-- EXERCISE DIRECTIONS --
In the records below, find the line containing "mk_machine (list_to_map [(1, 0x1000);" and the line containing "Example demo_optimized : map"; please repeat exactly the lines from one to the other, both included, and nothing more.

-- INFORMATION PROVIDED --
※

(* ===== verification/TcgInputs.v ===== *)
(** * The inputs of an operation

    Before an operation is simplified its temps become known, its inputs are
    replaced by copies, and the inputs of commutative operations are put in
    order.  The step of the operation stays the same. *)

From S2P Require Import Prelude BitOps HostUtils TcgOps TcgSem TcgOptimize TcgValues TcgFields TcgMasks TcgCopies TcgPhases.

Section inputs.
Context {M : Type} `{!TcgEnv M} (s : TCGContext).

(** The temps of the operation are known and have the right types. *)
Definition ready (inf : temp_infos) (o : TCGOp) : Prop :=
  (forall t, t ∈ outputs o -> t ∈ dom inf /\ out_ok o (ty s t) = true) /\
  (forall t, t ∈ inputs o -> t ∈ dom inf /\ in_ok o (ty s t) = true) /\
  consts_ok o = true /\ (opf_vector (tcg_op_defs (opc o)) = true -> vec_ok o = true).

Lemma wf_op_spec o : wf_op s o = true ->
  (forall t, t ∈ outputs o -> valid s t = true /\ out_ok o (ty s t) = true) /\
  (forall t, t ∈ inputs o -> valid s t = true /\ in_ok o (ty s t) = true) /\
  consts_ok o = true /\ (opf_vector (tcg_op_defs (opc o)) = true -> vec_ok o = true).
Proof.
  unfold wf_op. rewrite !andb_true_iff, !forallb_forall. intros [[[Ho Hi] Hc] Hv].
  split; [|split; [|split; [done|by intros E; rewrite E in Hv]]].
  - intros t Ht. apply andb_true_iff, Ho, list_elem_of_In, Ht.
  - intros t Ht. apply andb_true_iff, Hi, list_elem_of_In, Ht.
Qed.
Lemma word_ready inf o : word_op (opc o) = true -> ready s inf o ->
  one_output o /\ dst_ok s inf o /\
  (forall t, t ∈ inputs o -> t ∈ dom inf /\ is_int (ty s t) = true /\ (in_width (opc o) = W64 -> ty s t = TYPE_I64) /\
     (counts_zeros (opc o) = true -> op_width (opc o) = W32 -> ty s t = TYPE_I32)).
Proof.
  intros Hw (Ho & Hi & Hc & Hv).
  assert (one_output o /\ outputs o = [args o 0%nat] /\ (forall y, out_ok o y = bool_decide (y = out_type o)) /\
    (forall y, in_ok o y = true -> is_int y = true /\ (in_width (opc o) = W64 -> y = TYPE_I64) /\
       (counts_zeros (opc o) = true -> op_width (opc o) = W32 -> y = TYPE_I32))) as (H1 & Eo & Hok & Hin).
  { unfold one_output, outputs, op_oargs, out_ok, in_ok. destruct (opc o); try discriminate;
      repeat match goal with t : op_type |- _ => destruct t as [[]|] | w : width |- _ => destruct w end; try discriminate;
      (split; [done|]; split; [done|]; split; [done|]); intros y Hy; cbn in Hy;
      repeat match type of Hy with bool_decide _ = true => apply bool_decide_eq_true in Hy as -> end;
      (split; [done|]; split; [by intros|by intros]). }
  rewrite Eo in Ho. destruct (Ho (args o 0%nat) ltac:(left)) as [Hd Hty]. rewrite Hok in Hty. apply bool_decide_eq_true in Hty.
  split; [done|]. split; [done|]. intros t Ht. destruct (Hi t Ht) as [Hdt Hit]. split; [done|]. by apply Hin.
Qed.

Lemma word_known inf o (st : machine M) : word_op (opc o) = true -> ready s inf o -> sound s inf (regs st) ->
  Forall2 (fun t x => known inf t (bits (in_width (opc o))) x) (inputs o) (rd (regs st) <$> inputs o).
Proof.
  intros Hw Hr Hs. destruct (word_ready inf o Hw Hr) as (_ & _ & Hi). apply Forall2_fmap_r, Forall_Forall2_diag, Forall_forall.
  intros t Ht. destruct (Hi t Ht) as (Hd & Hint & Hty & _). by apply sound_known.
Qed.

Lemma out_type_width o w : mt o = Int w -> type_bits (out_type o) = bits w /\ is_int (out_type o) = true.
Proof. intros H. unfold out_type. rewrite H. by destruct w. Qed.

※

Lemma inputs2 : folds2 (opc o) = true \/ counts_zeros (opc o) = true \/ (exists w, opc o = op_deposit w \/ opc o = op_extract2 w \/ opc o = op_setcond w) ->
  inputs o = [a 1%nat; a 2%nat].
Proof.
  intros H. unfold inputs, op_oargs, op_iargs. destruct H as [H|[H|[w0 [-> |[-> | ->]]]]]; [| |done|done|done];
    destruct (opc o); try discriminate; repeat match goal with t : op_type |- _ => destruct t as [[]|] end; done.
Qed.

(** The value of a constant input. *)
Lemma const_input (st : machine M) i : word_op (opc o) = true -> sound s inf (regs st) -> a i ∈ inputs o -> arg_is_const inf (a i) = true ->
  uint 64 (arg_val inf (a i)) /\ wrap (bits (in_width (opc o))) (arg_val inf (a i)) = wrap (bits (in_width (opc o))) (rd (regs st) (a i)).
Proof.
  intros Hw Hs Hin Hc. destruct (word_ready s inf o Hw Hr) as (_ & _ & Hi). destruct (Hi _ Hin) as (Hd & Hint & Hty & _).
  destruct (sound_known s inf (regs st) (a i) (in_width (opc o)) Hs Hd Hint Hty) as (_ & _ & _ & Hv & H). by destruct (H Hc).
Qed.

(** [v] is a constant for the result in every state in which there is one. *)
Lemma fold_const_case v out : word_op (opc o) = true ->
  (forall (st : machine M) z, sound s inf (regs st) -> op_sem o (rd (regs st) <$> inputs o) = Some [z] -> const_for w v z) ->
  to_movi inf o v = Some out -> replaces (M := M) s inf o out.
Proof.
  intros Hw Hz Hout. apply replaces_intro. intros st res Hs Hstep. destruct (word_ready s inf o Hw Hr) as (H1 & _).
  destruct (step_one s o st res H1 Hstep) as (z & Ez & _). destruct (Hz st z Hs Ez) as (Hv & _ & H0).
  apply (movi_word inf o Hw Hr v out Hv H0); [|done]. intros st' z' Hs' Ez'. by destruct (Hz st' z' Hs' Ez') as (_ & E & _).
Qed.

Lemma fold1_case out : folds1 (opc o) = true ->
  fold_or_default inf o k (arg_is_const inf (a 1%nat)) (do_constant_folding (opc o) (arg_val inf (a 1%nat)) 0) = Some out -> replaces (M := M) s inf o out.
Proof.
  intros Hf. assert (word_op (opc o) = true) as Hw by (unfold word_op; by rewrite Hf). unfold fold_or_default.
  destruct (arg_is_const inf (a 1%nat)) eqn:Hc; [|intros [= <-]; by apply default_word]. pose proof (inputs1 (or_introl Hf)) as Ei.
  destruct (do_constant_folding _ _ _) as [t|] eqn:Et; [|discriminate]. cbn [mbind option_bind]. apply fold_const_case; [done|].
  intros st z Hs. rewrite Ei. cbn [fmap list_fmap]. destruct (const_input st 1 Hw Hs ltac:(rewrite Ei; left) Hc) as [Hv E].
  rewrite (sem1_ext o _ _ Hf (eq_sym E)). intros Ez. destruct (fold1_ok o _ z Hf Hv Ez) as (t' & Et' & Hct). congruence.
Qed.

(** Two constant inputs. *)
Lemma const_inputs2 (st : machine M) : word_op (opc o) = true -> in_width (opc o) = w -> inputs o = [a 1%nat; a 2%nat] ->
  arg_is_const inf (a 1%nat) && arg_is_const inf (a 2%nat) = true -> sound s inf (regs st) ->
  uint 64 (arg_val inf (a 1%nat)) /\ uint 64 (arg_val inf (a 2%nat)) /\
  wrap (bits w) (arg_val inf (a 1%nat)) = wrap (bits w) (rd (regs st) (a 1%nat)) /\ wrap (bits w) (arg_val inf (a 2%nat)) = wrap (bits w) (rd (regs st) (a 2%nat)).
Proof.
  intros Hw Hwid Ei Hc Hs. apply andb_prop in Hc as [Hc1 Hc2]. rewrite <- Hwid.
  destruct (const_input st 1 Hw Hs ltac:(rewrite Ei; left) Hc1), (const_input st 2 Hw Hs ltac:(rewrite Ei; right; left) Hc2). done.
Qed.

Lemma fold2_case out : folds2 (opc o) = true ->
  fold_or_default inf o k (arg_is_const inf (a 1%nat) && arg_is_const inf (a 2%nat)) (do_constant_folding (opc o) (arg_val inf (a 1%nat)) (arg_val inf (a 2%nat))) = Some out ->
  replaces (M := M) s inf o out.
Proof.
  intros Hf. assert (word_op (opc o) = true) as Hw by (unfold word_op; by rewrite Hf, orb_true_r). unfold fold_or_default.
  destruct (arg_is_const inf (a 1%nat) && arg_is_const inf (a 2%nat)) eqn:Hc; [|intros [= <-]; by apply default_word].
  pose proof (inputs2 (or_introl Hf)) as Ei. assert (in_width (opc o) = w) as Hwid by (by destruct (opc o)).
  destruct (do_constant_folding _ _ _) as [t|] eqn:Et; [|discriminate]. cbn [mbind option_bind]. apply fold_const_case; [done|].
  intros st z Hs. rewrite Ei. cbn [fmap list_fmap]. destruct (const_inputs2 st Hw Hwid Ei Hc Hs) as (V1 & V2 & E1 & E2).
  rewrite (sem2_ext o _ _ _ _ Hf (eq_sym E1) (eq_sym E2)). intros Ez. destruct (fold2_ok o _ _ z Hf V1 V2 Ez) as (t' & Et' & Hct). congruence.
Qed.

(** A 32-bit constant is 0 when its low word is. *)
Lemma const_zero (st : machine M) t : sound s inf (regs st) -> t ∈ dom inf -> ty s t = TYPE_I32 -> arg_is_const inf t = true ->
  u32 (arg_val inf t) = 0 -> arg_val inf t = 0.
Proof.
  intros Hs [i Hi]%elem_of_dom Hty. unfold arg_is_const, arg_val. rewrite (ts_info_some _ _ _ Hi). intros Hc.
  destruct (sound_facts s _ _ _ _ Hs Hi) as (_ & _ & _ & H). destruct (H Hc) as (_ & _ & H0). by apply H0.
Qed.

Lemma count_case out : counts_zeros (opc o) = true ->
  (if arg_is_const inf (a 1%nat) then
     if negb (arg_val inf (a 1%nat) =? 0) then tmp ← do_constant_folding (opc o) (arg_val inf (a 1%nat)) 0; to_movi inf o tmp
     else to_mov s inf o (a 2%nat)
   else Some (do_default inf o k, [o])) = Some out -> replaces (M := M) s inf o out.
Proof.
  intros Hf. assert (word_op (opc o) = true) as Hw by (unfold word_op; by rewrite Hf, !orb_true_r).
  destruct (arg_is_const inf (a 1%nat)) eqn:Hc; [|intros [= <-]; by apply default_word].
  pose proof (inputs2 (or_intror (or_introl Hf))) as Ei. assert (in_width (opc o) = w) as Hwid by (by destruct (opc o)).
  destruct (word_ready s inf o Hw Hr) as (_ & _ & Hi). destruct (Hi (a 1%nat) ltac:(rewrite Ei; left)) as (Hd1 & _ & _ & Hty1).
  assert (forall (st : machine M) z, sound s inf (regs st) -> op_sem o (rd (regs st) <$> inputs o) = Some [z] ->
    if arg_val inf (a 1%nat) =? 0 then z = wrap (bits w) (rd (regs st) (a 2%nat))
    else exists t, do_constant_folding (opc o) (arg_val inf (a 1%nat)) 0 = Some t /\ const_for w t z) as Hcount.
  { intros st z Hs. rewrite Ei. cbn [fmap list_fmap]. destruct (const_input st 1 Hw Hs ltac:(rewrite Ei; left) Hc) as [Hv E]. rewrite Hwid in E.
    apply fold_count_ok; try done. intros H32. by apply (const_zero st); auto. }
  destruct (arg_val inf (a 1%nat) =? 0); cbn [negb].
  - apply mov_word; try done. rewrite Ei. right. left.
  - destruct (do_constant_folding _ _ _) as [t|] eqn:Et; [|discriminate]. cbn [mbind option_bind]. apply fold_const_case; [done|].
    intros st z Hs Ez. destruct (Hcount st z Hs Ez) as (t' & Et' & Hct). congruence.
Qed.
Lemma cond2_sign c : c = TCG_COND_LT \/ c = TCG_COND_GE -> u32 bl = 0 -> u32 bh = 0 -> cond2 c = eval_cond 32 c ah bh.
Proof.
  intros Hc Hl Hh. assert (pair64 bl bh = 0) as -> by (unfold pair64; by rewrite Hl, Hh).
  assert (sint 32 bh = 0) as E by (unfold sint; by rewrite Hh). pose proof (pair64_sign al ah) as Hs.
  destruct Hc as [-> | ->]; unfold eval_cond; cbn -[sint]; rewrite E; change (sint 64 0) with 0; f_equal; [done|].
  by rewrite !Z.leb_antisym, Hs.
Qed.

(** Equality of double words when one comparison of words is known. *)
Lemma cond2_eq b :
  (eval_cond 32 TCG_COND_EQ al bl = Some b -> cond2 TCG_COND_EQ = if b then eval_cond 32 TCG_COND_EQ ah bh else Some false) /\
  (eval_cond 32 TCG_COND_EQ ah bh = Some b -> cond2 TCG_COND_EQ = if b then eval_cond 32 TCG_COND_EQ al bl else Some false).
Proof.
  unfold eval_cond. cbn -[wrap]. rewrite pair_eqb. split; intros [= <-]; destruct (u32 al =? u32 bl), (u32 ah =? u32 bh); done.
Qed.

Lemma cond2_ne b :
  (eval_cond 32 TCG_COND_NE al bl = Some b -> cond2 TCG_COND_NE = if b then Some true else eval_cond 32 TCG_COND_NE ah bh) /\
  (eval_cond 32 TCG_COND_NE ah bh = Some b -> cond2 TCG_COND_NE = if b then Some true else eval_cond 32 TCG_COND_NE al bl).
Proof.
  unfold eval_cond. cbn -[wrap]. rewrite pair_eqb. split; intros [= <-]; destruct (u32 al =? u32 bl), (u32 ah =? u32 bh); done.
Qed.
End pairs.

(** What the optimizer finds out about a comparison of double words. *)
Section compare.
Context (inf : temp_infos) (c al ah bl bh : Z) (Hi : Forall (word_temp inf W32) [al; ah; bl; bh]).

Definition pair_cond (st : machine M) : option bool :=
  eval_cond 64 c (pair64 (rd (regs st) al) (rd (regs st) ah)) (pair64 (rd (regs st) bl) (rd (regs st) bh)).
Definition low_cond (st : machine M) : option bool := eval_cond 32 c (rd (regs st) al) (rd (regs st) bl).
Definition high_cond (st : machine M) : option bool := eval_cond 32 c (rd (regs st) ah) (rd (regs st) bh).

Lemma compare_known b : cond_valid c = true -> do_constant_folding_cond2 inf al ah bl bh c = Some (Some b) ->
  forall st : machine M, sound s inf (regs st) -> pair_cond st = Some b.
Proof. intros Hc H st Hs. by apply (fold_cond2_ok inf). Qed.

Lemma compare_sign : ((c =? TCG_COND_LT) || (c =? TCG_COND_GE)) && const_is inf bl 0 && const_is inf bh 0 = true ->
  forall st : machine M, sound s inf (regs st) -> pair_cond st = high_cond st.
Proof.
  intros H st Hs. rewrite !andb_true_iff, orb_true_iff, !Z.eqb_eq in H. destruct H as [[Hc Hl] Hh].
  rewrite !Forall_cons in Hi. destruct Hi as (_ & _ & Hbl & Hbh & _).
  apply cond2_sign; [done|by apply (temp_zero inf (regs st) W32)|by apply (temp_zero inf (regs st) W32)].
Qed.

※

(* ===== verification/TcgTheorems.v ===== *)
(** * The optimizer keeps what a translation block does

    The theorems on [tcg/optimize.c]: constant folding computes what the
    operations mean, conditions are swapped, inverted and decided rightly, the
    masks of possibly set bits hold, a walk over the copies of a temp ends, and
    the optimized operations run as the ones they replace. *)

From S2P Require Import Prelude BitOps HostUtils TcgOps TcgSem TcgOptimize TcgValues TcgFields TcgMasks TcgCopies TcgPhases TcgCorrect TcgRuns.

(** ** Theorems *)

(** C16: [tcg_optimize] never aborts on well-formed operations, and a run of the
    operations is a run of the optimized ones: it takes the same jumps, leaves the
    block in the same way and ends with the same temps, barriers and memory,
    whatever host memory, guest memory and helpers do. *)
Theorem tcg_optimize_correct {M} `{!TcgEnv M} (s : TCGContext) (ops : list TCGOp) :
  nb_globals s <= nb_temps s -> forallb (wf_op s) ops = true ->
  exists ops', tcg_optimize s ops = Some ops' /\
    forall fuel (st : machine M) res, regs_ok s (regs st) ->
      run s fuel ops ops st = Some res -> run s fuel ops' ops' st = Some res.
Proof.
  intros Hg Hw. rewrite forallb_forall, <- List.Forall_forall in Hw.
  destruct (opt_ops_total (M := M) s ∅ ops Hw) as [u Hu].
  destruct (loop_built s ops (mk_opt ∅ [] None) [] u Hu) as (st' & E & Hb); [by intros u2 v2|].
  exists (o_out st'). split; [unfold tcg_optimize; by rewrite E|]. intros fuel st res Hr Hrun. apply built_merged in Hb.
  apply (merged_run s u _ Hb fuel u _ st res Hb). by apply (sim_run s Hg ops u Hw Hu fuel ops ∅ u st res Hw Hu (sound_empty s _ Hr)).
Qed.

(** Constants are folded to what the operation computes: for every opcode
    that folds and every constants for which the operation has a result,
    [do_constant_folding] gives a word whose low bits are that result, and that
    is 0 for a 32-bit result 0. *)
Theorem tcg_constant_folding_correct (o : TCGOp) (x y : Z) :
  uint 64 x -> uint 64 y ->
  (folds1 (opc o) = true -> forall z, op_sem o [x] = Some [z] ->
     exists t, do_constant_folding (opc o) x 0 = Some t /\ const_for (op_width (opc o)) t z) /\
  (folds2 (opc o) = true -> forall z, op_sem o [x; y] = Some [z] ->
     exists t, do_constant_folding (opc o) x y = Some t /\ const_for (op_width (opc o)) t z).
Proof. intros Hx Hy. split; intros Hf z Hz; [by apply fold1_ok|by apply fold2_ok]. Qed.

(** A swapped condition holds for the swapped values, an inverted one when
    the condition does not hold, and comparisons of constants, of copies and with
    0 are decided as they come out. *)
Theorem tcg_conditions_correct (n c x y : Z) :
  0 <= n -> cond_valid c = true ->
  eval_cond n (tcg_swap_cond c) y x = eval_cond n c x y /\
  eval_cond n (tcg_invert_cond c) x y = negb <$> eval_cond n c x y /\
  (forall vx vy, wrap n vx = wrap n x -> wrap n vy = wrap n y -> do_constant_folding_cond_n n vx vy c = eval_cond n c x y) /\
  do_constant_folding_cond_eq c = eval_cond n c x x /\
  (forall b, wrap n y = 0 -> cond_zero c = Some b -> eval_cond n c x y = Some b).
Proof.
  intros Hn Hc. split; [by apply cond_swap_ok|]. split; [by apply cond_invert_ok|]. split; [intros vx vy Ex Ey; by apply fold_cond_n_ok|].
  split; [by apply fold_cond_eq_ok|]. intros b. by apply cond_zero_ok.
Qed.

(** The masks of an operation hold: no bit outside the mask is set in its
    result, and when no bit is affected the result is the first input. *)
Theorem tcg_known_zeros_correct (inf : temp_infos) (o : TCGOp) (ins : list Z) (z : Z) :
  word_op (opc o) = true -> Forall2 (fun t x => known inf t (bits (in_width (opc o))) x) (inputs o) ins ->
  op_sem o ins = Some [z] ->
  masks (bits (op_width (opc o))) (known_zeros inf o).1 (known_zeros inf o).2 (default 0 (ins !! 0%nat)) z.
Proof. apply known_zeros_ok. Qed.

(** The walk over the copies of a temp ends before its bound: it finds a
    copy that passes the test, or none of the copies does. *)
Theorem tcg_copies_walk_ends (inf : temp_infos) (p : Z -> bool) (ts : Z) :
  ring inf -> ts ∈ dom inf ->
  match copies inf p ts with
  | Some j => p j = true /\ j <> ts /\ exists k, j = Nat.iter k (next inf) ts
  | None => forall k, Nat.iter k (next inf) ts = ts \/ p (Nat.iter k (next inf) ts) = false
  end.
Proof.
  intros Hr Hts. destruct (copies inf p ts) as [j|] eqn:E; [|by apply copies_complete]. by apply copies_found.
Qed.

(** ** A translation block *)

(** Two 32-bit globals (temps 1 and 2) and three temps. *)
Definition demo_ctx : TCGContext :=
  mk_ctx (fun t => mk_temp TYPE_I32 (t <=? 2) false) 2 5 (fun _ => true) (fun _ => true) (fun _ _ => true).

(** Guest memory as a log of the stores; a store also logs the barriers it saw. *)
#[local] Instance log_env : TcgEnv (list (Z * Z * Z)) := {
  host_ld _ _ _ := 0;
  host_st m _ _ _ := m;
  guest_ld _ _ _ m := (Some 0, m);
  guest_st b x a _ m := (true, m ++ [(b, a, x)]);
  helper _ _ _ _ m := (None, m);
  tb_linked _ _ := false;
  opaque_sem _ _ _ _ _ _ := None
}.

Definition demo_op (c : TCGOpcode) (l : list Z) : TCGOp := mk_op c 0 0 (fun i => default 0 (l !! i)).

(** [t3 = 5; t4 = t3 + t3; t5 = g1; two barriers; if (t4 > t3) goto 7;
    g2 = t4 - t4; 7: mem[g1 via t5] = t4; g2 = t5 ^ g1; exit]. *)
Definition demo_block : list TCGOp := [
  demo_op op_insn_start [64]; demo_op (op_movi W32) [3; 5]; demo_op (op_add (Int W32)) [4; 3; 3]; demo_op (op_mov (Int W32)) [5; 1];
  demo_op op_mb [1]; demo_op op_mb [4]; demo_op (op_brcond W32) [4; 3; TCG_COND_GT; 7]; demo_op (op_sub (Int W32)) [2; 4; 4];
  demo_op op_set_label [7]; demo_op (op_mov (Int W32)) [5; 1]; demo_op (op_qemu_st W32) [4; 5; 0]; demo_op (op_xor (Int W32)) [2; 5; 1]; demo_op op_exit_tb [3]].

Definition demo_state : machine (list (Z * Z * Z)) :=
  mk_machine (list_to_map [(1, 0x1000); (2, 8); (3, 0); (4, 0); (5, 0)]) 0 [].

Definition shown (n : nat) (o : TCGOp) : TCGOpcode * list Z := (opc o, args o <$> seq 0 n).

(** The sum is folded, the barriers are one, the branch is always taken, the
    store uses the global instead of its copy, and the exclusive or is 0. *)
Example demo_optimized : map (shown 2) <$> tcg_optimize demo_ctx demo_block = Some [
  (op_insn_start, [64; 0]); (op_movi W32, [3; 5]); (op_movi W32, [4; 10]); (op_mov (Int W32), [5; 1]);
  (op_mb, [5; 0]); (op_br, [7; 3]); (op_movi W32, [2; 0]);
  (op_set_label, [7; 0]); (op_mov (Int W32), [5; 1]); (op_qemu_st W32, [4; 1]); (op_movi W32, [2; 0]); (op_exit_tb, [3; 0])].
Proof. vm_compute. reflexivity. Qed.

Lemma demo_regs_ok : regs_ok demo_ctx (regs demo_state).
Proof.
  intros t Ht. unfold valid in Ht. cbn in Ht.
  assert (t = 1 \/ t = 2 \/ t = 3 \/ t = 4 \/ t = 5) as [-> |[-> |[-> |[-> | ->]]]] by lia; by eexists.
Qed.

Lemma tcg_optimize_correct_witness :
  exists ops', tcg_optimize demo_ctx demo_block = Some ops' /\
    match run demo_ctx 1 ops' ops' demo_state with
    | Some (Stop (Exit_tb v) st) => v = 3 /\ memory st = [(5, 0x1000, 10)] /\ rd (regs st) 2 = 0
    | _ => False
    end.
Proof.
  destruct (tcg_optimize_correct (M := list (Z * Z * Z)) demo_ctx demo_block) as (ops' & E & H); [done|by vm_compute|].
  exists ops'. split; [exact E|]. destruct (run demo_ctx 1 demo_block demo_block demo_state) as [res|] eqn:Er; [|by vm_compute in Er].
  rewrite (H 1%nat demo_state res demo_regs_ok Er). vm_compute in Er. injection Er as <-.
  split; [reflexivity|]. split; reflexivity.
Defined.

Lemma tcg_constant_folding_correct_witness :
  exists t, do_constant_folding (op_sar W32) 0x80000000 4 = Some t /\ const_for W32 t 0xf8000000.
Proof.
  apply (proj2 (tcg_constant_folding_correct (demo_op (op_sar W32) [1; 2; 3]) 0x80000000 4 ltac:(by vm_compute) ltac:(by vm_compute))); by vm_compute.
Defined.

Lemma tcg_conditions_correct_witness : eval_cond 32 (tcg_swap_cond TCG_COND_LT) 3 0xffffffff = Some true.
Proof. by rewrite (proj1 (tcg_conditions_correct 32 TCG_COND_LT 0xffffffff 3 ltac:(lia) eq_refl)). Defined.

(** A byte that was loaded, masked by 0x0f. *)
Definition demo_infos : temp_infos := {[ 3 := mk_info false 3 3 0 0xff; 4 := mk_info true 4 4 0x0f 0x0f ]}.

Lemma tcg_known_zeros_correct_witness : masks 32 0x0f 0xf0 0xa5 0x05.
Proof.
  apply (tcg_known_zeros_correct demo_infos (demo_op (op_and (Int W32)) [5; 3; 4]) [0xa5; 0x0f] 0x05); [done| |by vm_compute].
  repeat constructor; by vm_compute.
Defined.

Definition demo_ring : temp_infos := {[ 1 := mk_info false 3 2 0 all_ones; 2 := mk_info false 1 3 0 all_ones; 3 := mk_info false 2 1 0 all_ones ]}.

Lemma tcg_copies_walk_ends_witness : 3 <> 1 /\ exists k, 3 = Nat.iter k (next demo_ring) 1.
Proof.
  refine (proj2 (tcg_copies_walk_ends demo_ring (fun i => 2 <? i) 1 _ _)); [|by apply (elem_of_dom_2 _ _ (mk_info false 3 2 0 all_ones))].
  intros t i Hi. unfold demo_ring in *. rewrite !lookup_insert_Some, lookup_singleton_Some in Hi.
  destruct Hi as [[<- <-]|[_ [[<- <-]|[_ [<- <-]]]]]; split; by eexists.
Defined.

※

-- WORKED SOLUTION --
  mk_machine (list_to_map [(1, 0x1000); (2, 8); (3, 0); (4, 0); (5, 0)]) 0 [].

Definition shown (n : nat) (o : TCGOp) : TCGOpcode * list Z := (opc o, args o <$> seq 0 n).

(** The sum is folded, the barriers are one, the branch is always taken, the
    store uses the global instead of its copy, and the exclusive or is 0. *)
Example demo_optimized : map (shown 2) <$> tcg_optimize demo_ctx demo_block = Some [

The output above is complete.